Sprockets: JavaScript dependency management and concatenation (SvN) - jakestein
http://www.37signals.com/svn/posts/1587-introducing-sprockets-javascript-dependency-management-and-concatenation

======
Hexstream
Sounds like great stuff! I think we shouldn't limit ourselves to source code
directory structure so much and this is a step in the right direction.

One problem I foresee with this approach is that it could make debugging
harder, if you have to look at the "concatenated" javascript file in
production to make sense of what code's included and not, it's harder to know
what comes from where than if you just included the original source code
files.

One solution would be to have a way to switch between "concatenated" and
"normal" modes easily (maybe it's already possible, I don't know), so that
normal development would be unimpeded.
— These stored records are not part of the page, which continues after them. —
(** *** [/hook/ruijie/device_event] *)

Definition hook_ruijie_device_event (q : request) : hub S response :=
  if negb (check_hook_token E q) then mret (error_response 401 "bad hook token")
  else
    let body := json_body q in
    if negb (truthy body) then mret (error_response 400 "empty json")
    else
      typ ← lift (vget body "type");
      let payload := dict_or_empty body in
      let typ := strip (str_or_empty typ) in
      if negb (str_in typ ["device_online"; "device_offline"])
      then mret (error_response 400 "type must be device_online/device_offline")
      else
        now ← now_str;
        let event_time := py_str (por (get payload "time") (PStr now)) in
        snap ← device_snapshot_from_payload payload;
        let name := por (get snap "name") (por (get payload "name") (por (get snap "mac") (PStr "未知设备"))) in
        let online := String.eqb typ "device_online" in
        let event := device_event "ruijie_agent" typ true name event_time snap in
        doc ← load_json "events.json" (PList []);
        repeated ← lift (if truthy doc
                         then last ← last_item doc; b ← same_event event last;
                              mret (b && within 10 (dict_or_empty last) event_time)
                         else Ok false);
        record_event repeated "duplicate device event ignored" event snap online event_time.

(** *** [/hook/lucky] *)

Definition set_item_error {A} (v : pyval) : result A :=
  Err (Exn "TypeError" (if is_list v then "list indices must be integers or slices, not str"
                        else "'" +:+ type_name v +:+ "' object does not support item assignment")).

Definition lucky_accept (service address content : string) : hub S response :=
  doc ← load_json "state.json" (PDict []);
  now ← now_str;
  state ← lift (match doc with PDict d => Ok (dset "updatedAt" (PStr now) d) | v => set_item_error v end);
  up ← upsert_vpn_address (PStr service) (PStr address) "Lucky Webhook";
  let '(row, old) := up in
  let service_key := vpn_service_key (PStr service) in
  state ← lift (put_state_vpn service_key row state);
  rows ← vpn_addresses_list (PDict state);
  let state := dset "vpnStunAddresses" (PList rows) state in
  let state := if contains "lucky" service_key || contains "stun" service_key
               then dset "stun" (PDict [("name", PStr service); ("publicAddress", PStr address); ("address", PStr address);
                                        ("source", PStr "Lucky Webhook"); ("updatedAt", PStr now)])
                      (dset "luckyStun" (PDict row) state)
               else state in
  _ ← (if String.eqb address old then mret tt
       else _ ← add_event [("type", PStr "stun_changed"); ("title", PStr (service +:+ " STUN 地址变化")); ("name", PStr service);
                           ("oldValue", PStr old); ("newValue", PStr address); ("source", PStr "lucky");
                           ("content", PStr content)]; mret tt);
  _ ← save_json "state.json" (PDict state);
  mret (said [("message", PStr "lucky address saved"); ("name", PStr service); ("address", PStr address)] now).

Definition hook_lucky (h : webhook) : hub S response :=
  if negb (check_hook_token E (h_request h)) then mret (error_response 401 "bad hook token")
  else
    payload ← lift (match lucky_payload h with PDict d => Ok d | v => attribute_error v "get" end);
    let content := match get payload "text" with
                   | PDict d => str_or_empty (get d "content")
                   | _ => match get payload "content" with PStr s => s | _ => "" end
                   end in
    let '(parsed_name, parsed_addr) := parse_lucky_content content in
    let name := py_str (por (get payload "name") (por (PStr parsed_name) (PStr "Lucky"))) in
    let address := clean_addr (por (first_of payload ["address"; "ipAddr"; "newValue"; "value"]) (PStr parsed_addr)) in
    if negb (nonempty address) then
      now ← now_str;
      mret (said [("ignored", PBool true); ("reason", PStr "empty or invalid lucky address");
                  ("received", PDict (List.filter (fun kv => negb (secret_key kv.1)) payload))] now)
    else
      let service := str_or (strip (py_str (por (get payload "service") (por (PStr name) (PStr "Lucky"))))) "Lucky" in
      lucky_accept service address content.

(** *** [/hook/ruijie/router] *)

Definition set_in (k : string) (fields : dict) (state : dict) : result dict :=
  match get state k with
  | PDict d => Ok (dset k (PDict (dupdate d fields)) state)
  | v => set_item_error v
  end.

Definition ruijie_body (h : webhook) : pyval := if h_is_json h then json_body (h_request h) else PDict (h_args h).

(** The reported address, or the first public one in the text of the request. *)
Definition reported_wan6 (h : webhook) (payload : dict) : pyval :=
  let told := first_of payload ["routerWanIpv6"; "wanIpv6"; "ipv6"] in
  if truthy told then told
  else match extract_public_ipv6 (str_or (h_raw h) (texts_json payload)) with Some a => PStr a | None => PNone end.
But you'd have to resort to the big
concatenated file for debugging in production.

Another solution would be to somehow preserve the information about what comes
from where, so that via a browser plugin you could browse the concatenated
file as if it were the original modular files.

Lately I'm getting really interested in ways to preserve information about
"what comes from where" so that you could point to something in a generated
output and ask the system to explain the sum of all inputs and considerations
(decisions, transformations) that resulted in that "atom" being generated in
the output through the various "semantic levels". You usually generate a low-
level representation from a higher-level representation and it can be useful
to proceed carefully from one transformation to the next so that you preserve
meaningful semantic information about intermediate stages.

------
jsdalton
Unless I missed something, this is exactly what django-compress already does
for the Django framework:

<http://code.google.com/p/django-compress/>

We just started using it in a project I'm working on. Most excellent.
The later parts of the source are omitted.